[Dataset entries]
──────────────────────────────

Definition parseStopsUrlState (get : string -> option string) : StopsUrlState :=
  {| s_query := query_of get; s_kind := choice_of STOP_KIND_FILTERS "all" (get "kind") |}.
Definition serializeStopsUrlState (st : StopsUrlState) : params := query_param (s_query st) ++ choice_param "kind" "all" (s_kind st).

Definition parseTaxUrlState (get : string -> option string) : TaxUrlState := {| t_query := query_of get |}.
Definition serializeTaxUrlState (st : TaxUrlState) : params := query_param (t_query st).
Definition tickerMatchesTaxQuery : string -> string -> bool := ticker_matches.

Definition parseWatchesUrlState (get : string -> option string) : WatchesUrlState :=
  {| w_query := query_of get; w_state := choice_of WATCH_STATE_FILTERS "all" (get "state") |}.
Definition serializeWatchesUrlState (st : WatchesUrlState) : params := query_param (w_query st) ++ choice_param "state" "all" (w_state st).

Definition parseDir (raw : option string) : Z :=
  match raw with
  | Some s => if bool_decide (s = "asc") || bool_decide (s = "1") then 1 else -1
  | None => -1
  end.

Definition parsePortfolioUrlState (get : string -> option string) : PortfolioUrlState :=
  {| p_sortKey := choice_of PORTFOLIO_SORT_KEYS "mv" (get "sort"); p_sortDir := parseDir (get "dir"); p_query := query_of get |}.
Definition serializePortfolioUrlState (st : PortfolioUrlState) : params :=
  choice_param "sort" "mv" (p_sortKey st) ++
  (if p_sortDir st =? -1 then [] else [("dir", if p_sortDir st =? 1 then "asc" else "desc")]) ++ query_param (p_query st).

──────────────────────────────

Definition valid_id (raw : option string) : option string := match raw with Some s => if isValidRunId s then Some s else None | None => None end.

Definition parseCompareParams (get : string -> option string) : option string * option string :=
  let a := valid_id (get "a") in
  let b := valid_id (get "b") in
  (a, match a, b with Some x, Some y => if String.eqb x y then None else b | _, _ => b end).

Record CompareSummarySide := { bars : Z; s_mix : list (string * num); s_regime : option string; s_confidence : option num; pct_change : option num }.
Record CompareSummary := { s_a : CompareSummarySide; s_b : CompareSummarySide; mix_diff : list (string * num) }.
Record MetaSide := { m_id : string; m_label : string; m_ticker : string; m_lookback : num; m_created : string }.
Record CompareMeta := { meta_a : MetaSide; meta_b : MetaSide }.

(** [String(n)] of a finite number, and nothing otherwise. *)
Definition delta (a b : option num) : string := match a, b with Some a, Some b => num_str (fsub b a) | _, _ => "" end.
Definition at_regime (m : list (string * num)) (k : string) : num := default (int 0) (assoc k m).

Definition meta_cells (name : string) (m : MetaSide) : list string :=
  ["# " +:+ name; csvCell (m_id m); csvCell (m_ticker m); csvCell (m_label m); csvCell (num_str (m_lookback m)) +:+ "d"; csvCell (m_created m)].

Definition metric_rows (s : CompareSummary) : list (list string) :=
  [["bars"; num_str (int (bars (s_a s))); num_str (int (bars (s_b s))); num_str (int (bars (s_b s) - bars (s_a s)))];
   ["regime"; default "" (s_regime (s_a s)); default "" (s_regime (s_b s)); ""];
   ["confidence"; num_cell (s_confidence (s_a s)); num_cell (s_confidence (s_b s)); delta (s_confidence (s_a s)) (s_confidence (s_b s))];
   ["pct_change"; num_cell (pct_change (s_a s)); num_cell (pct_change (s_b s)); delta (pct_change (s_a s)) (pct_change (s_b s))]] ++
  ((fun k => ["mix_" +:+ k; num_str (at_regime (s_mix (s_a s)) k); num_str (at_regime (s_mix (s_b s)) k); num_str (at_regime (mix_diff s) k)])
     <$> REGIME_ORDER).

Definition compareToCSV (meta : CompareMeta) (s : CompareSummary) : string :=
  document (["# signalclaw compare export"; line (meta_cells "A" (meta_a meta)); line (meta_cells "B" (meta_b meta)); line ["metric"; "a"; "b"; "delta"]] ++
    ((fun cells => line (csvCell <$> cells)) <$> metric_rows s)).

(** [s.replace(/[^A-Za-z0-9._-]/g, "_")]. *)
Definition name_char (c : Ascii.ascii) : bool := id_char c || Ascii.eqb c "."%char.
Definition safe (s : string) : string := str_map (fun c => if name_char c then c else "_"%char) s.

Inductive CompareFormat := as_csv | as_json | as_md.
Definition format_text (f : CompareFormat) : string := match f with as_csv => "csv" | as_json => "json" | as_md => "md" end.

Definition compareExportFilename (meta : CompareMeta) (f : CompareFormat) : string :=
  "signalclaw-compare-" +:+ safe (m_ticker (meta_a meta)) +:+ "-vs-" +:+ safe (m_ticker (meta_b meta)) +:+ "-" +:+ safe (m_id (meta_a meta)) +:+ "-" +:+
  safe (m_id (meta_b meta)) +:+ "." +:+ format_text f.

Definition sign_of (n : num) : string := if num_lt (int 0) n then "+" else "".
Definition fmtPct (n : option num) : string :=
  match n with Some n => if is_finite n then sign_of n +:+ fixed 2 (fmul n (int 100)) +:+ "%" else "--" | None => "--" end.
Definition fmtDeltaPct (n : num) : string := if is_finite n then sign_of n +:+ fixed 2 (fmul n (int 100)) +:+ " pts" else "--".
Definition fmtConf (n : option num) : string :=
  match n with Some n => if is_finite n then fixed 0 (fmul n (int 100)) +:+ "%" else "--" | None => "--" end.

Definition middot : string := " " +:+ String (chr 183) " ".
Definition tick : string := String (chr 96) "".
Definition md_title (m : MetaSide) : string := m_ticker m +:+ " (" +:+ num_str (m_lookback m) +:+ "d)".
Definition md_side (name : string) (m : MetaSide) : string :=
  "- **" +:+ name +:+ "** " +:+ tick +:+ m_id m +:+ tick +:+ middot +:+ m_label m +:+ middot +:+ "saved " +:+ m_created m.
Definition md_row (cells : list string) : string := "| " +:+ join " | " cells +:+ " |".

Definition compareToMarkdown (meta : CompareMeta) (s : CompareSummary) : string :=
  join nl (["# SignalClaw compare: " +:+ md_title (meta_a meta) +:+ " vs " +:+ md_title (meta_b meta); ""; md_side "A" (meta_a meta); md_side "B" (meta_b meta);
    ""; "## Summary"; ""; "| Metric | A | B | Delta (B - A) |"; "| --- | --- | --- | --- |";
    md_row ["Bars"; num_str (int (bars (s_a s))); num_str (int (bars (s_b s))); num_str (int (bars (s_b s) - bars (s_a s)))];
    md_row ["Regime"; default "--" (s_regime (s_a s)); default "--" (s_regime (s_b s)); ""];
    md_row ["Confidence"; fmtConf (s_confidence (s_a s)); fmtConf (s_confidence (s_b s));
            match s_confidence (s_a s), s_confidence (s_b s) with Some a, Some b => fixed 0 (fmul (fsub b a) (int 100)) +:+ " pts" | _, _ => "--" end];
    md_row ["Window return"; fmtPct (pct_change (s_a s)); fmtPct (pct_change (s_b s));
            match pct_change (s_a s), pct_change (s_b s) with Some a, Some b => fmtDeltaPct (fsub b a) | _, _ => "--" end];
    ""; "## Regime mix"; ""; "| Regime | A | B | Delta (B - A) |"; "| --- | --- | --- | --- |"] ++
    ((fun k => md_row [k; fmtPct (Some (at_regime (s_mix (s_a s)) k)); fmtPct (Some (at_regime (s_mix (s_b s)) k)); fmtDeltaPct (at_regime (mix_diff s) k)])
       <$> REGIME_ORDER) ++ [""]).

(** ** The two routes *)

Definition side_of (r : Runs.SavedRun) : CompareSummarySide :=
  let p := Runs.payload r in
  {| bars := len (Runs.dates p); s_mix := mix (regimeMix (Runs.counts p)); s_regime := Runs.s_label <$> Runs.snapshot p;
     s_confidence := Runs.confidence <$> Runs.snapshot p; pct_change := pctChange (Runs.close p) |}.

──────────────────────────────

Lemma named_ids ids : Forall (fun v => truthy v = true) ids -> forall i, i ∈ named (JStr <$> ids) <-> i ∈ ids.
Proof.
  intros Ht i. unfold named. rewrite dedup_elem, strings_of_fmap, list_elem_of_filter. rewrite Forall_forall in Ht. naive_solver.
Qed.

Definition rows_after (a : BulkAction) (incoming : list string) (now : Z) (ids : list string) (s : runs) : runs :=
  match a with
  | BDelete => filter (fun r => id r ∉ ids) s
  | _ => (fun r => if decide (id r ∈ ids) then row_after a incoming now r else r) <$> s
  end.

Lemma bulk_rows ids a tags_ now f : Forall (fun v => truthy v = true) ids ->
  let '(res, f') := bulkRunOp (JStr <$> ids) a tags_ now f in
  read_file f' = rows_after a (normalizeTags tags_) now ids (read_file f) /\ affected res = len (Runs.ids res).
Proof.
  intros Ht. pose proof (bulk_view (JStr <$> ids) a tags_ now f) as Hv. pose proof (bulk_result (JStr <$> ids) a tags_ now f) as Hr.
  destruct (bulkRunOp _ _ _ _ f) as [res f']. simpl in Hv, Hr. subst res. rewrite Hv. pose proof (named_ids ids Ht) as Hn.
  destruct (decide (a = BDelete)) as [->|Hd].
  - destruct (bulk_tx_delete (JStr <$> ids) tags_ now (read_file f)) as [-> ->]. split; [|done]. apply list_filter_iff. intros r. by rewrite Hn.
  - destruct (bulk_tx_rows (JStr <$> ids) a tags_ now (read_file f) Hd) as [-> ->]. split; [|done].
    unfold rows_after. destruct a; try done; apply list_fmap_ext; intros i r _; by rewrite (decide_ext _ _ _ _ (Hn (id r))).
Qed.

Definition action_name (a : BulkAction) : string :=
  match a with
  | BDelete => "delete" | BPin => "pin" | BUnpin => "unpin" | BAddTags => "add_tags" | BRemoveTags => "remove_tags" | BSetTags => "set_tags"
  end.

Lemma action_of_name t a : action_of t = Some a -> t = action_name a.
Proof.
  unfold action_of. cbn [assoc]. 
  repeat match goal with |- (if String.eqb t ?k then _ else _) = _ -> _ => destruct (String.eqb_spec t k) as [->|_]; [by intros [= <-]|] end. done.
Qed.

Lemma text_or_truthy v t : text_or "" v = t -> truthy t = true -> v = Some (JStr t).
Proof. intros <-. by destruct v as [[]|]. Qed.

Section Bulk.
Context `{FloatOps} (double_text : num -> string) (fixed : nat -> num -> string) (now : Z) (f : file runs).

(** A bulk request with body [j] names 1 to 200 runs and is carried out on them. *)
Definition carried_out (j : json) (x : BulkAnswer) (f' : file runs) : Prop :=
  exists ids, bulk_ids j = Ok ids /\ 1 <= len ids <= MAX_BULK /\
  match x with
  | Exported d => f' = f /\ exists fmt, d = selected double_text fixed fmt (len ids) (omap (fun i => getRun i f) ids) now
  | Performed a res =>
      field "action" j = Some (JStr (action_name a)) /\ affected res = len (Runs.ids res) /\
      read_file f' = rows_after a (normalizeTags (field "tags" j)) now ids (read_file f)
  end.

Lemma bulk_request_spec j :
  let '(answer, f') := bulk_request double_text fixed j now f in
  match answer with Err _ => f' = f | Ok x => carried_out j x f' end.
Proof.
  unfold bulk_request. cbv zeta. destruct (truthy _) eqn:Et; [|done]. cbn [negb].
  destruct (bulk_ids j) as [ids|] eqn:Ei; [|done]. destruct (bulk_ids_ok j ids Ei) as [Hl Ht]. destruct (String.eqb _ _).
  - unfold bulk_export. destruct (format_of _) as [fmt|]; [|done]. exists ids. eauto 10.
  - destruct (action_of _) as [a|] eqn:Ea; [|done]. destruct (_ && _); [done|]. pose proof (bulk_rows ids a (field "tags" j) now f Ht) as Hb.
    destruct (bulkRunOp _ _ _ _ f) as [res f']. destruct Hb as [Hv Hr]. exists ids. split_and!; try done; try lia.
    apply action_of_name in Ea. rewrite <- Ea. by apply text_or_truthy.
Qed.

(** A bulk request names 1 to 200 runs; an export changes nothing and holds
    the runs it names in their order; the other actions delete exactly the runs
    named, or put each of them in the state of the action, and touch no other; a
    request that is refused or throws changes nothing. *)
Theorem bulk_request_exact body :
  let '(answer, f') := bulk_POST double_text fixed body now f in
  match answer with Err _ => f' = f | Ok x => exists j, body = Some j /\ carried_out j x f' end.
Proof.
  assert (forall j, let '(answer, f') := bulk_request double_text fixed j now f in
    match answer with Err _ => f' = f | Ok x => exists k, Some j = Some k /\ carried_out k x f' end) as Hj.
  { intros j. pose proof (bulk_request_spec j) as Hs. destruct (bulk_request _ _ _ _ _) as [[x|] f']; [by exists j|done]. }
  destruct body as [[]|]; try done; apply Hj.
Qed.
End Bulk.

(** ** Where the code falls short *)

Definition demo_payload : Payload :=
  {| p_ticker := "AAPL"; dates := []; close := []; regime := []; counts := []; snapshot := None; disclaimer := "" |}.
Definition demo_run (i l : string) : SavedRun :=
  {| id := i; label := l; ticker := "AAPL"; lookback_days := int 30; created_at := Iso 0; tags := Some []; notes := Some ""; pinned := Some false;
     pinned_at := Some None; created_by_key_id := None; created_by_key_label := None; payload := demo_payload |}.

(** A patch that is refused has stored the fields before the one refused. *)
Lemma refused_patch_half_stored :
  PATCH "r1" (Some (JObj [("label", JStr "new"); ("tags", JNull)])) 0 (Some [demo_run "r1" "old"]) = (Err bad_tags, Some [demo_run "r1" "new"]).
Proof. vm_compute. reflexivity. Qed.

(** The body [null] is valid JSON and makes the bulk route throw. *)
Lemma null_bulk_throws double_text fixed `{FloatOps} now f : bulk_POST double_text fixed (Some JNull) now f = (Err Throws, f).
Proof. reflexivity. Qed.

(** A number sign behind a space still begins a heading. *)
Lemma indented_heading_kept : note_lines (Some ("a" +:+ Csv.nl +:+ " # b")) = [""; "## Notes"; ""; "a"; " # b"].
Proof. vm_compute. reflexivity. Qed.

──────────────────────────────

● **WHAT IS BEING ASKED**
Which lines of the data above contain the string "affected"? Copy each of them.

● **WRITTEN REPLY**
  read_file f' = rows_after a (normalizeTags tags_) now ids (read_file f) /\ affected res = len (Runs.ids res).
      field "action" j = Some (JStr (action_name a)) /\ affected res = len (Runs.ids res) /\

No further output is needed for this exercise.